(WO)MAN’S best friend can be a mixed blessing. Like children, they are totally dependant, totally unconditional love, blah de blah…

As a co-owner of two ‘fur babies’ I have learnt that in order to stay sane, one must turn a blind eye, nose, ear and occasionally mouth, to some of the frankly disgusting things they do.

Cupboard essentials now include spot carpet cleaner, carpet shampoo machine, pet hair hoover, dog hair clothes and furniture brush, dog hair thingy to put in the washing machine and tumble dryer, linen disinfectant, worming tablets and always have the vet on your quick dial.

While our Labrador, now three, appears to have grown up into a well behaved, polite young lady whose worst trait is pulling like a raging bull on her lead when first out on a walk, Holly, a Jack Russell, who’s nearly two, appears to have become entrenched in puppy mode, which is on the one hand as cute as any baby animal, and on the other, well, let’s just say that my three-year-old granddaughter has made a game of ‘what did Holly eat/do today?’

Just before lockdown started, I had my eyes tested and needed a new prescription.
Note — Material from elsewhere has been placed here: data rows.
(** The formatter of the test of [opt]:
    [function (v) { return '#' + v.opt && v.opt.str }].  The string
    ['#' + v.opt] is never empty, so the value is [v.opt.str]. *)
Definition maybeplus_format : formatter := fun v =>
  o ← prop v "opt"; prop o "str".

(** The offset of the state is not past the end of its string. *)
Definition in_bounds (c : ParseState) : Prop :=
  offset c <= str_length (string_ c).

(** [seq_run h ps c vs c']: the parsers [ps] succeed one after the other,
    the first at [c] and each next one at the state its predecessor
    returned, with the values [vs], the last one returning [c']. *)
Inductive seq_run {host : Host} (h : Store)
    : list Parser -> ParseState -> list value -> ParseState -> Prop :=
| seq_run_nil c : seq_run h [] c [] c
| seq_run_cons p ps c v c1 vs c' :
    returns h p c (Some (v, c1)) ->
    seq_run h ps c1 vs c' ->
    seq_run h (p :: ps) c (v :: vs) c'.

(** The parsers made of [str], [char], [seq], [opt] and [alt] only: no
    loop, no reference, no host function. *)
Fixpoint loop_free (p : Parser) : bool :=
  match p with
  | PHost _ | PRep _ _ _ | PRef _ _ => false
  | PStr _ _ | PChar _ _ => true
  | PSeq parsers _ | PAlt parsers _ => forallb loop_free parsers
  | POpt parser _ => loop_free parser
  end.

(** The nesting depth of a parser: the number of nested calls that
    calling it takes at most. *)
Fixpoint height (p : Parser) : nat :=
  match p with
  | PHost _ | PStr _ _ | PChar _ _ | PRef _ _ => 1
  | PSeq parsers _ | PAlt parsers _ => S (list_max (map height parsers))
  | PRep parser _ _ | POpt parser _ => S (height parser)
  end.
Being me, I tucked the prescription into a ‘special’ pocket in my handbag and forgot about it. Until Holly ate my prescription glasses. Both pairs, the bi-focals and the reading ones. I could not get my prescription filled as all shops were in lockdown. Not even online, because I have an unusually large head, and could only find three possible pairs which might fit, and I decided to wait. Months of just out of focus television-watching, walks and house cleaning.

It’s a good job that she’s such a clown and that we adore her because the past couple of weeks, she has outdone herself.

She chewed a hole in my ‘anti-anxiety’ blanket cover. While the cover was off for mending and washing, she threw up on the naked anxiety blanket, then ate it and chewed another hole in the blanket trying to get to the last delicious morsel.

My friend came over and made the mistake of taking off her shoes. Holly sneaked off with them, and a couple of hours later, when my friend was getting ready to leave, we had to hunt down the now bits of shoe leather which Holly had scattered over the house.

Holly totally surpassed herself this week. I have always thought that the worst waking up I have ever had was when one of my sons, as a toddler, climbed into my bed, took his nappy off, and sat on my face (top tip, if this happens to you, don’t open your mouth to scream).

Holly, dug up an old bone, bought it into my bedroom, sat on my chest, tilted her head and poured live maggots all over me.

I screamed so loud my husband who was downstairs sprinted upstairs to find me gibbering, covered with maggots, while Holly was trying to comfort me by sticking her tongue up my nose.

I’m still screaming internally three days later.